**TASK:**
Which lines come from the start of the records through the line that holds "the client ([client.go]), the"? Write them out word for word.

**TASK MATERIAL:**
(* ===== verification/Idempotency.v ===== *)
(** * Idempotency: keys, scopes, entries and their evaluation

    [src/adcp/v3/idempotency]: the typed errors ([errors.go]), the key rules of
    the client ([client.go]), the stored entries ([backend.go]) and the pure
    parts of the store ([store.go]): claim and retry markers, scope encoding,
    the evaluation of an existing entry, and the configuration checks of
    [New].  [IdemWrap] adds the effects of [Store.Wrap]. *)
From S2P Require Import Prelude GoStrings Json.
From stdpp Require Import options.

(** ** Errors *)

(** The error values of the package.  [Wrapped es] is an error that wraps
    several others ([fmt.Errorf] with [%w], [errors.Join]). *)
Inductive err : Type :=
  | ConflictError (Key : string)
  | ExpiredError (Key : string)
  | MissingKeyError
  | InvalidKeyError (Reason : string)
  | MissingCapabilityError (AgentID : string)
  | InFlightError (Key : string) (RetryAfter : Duration)
  | ErrRecordFailed
  | ErrReleaseFailed
  | ErrClaimLost
  | ErrOutcomeUnknown
  | ErrorText (msg : string)
  | Wrapped (es : list err).

Definition CodeIdempotencyConflict : string := "IDEMPOTENCY_CONFLICT".
Definition CodeIdempotencyExpired : string := "IDEMPOTENCY_EXPIRED".
Definition CodeIdempotencyInFlight : string := "IDEMPOTENCY_IN_FLIGHT".
Definition CodeInvalidRequest : string := "INVALID_REQUEST".

(** The [Code] and [Field] methods; [None] for the errors that have none. *)
Definition Code (e : err) : option string :=
  match e with
  | ConflictError _ => Some CodeIdempotencyConflict
  | ExpiredError _ => Some CodeIdempotencyExpired
  | MissingKeyError | InvalidKeyError _ => Some CodeInvalidRequest
  | InFlightError _ _ => Some CodeIdempotencyInFlight
  | _ => None
  end.
Lemma exec_same b m c :
  Validate (call_key c) = None → holds_same b m →
  (exec b c).1 = (exec m c).1 ∧ holds_same (exec b c).2 (exec m c).2.
Proof.
  intros Hk H. destruct c as [sc k|sc k e|sc k old e]; cbn in Hk |- *;
    unfold Memory.Get, Memory.PutIfAbsent, Memory.ReplaceIfHash; rewrite (H sc k Hk);
    repeat case_match; simplify_eq/=; try done;
    (split; [done|by apply holds_same_insert]).
Qed.

(** Running the program that [Wrap] builds. *)
Section RunWrap.
Context {B : Type} `{ClaimBackendSpec B}.
Variables (s : Store) (now : Time) (b : list Z) (h : string → result err string).
Variables (req scope key hash : string).
Hypothesis Hvalid : Validate key = None.
#[local] Set Default Proof Using "Type*".

(** A run leaves every other valid key alone. *)
Definition untouched (st st' : B) : Prop :=
  ∀ sc k, Validate k = None → (scope, key) ≠ (sc, k) → entry_at st' sc k = entry_at st sc k.

Lemma run_finalize st e0 :
  entry_at st scope key = Some e0 → Hash e0 = newClaimHash hash b →
  Response e0 = "" → CreatedAt e0 = now → ExpiresAt e0 = Add now (st_TTL s) →
  let '(r, e1) := spec_execute s hash key now b (h req) in
  let '(r', st', calls) :=
    run now b h (finalize s scope key hash now (newClaimHash hash b) (h req)) st in
  r' = r ∧ entry_at st' scope key = Some e1 ∧ calls = [] ∧ untouched st st'.
Proof.
  intros He Hh Hr Hc Hx. unfold spec_execute, finalize.
  assert (∀ e1, ∃ st', ReplaceIfHash st scope key (newClaimHash hash b) e1 = (true, st') ∧
            entry_at st' scope key = Some e1 ∧ untouched st st') as Hrep.
  { intros e1. destruct (Replace_yes st scope key _ e1 e0 He Hh) as [H1 H2].
    pose proof (Replace_other st scope key (newClaimHash hash b) e1) as H3.
    destruct (ReplaceIfHash _ _ _ _ _) as [x st']. cbn in *. subst x. exists st'.
    split_and!; [done|done|]. intros sc k Hk Hne. by apply H3. }
  destruct (h req) as [r|e]; [|destruct (is_outcome_unknown e)]; cbn.
  - destruct (Hrep (MkEntry hash r now (Add now (st_TTL s)))) as (st' & -> & ? & ?).
    cbn. done.
  - destruct e0; cbn in *. subst. split_and!; done.
  - edestruct Hrep as (st' & -> & ? & ?). cbn. done.
Qed.

Lemma run_execute st e0 :
  entry_at st scope key = Some e0 → Hash e0 = newClaimHash hash b →
  Response e0 = "" → CreatedAt e0 = now → ExpiresAt e0 = Add now (st_TTL s) →
  let '(r, e1) := spec_execute s hash key now b (h req) in
  let '(r', st', calls) :=
    run now b h (resp ← Call req Ret;
      finalize s scope key hash now (newClaimHash hash b) resp) st in
  r' = r ∧ entry_at st' scope key = Some e1 ∧ calls = [req] ∧ untouched st st'.
Proof.
  intros He Hh Hr Hc Hx. pose proof (run_finalize st e0 He Hh Hr Hc Hx) as HF.
  cbn. destruct (spec_execute _ _ _ _ _ _) as [r e1].
  destruct (run now b h (finalize _ _ _ _ _ _ _) st) as [[r' st'] calls].
  destruct HF as (?&?&->&?). done.
Qed.

Lemma run_runClaimed st :
  let '(r, e1, called) := spec_wrap s hash key now b (h req) (entry_at st scope key) in
  let '(r', st', calls) :=
    run now b h (runClaimed s req scope key hash now (entry_at st scope key)) st in
  r' = r ∧ entry_at st' scope key = e1 ∧ calls = (if called : bool then [req] else []) ∧
  untouched st st'.
Proof.
  unfold runClaimed, spec_wrap. cbn [mbind prog_mbind prog_bind run check].
  set (claim := MkEntry (newClaimHash hash b) "" now (Add now (st_TTL s))).
  destruct (entry_at st scope key) as [e0|] eqn:He.
  - destruct (reclaimable s e0 hash now); cbn [negb].
    + destruct (Replace_yes st scope key _ claim e0 He eq_refl) as [H1 H2].
      pose proof (Replace_other st scope key (Hash e0) claim) as H3.
      cbn [mbind prog_mbind prog_bind run check].
      destruct (ReplaceIfHash _ _ _ _ _) as [x st1]. cbn in H1, H2, H3. subst x.
      cbn [mbind prog_mbind prog_bind run check negb].
      pose proof (run_execute st1 claim H2 eq_refl eq_refl eq_refl eq_refl) as HE.
      cbn [mbind prog_mbind prog_bind run] in HE.
      destruct (spec_execute _ _ _ _ _ _) as [r e1].
      destruct (run now b h (finalize _ _ _ _ _ _ _) st1) as [[r' st'] calls].
      destruct HE as (-> & ? & ? & Hu). split_and!; try done.
      intros sc k Hk Hne. rewrite Hu, H3; done.
    + cbn. split_and!; try done.
  - pose proof (Put_absent st scope key claim He) as H1.
    pose proof (Put_stores st scope key claim He) as H2.
    pose proof (Put_other st scope key claim) as H3.
    cbn [mbind prog_mbind prog_bind run check].
    destruct (PutIfAbsent _ _ _ _) as [x st1]. cbn in H1, H2, H3. subst x.
    cbn [mbind prog_mbind prog_bind run check negb].
    pose proof (run_execute st1 claim H2 eq_refl eq_refl eq_refl eq_refl) as HE.
    cbn [mbind prog_mbind prog_bind run] in HE.
    destruct (spec_execute _ _ _ _ _ _) as [r e1].
    destruct (run now b h (finalize _ _ _ _ _ _ _) st1) as [[r' st'] calls].
    destruct HE as (-> & ? & ? & Hu). split_and!; try done.
    intros sc k Hk Hne. rewrite Hu, H3; done.
Qed.

End RunWrap.

(** What [Wrap] decides about a request before it reads the store. *)
Definition identify (s : Store) (ctx : Context) (req : string) :
    result err (option (string * string * string)) :=
  key ← extractKey req;
  if bool_decide (key = "")
  then if keyRequired s then Err MissingKeyError else Ok None
  else match Validate key with
       | Some e => Err e
       | None =>
           scope ← st_Scope s ctx req;
           hash ← st_Hash s req;
           Ok (Some (scope, key, hash))
       end.

Lemma identify_valid s ctx req scope key hash :
  identify s ctx req = Ok (Some (scope, key, hash)) → Validate key = None.
Proof.
  unfold identify. destruct (extractKey req) as [k|]; [|done]. cbn.
  case_bool_decide; [by destruct (keyRequired s)|].
  destruct (Validate k) eqn:E; [done|].
  destruct (st_Scope s ctx req); [|done]. destruct (st_Hash s req); [|done].
  cbn. by intros [= -> -> ->].
Qed.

**YOUR SOLUTION:**
(* ===== verification/Idempotency.v ===== *)
(** * Idempotency: keys, scopes, entries and their evaluation

    [src/adcp/v3/idempotency]: the typed errors ([errors.go]), the key rules of
    the client ([client.go]), the stored entries ([backend.go]) and the pure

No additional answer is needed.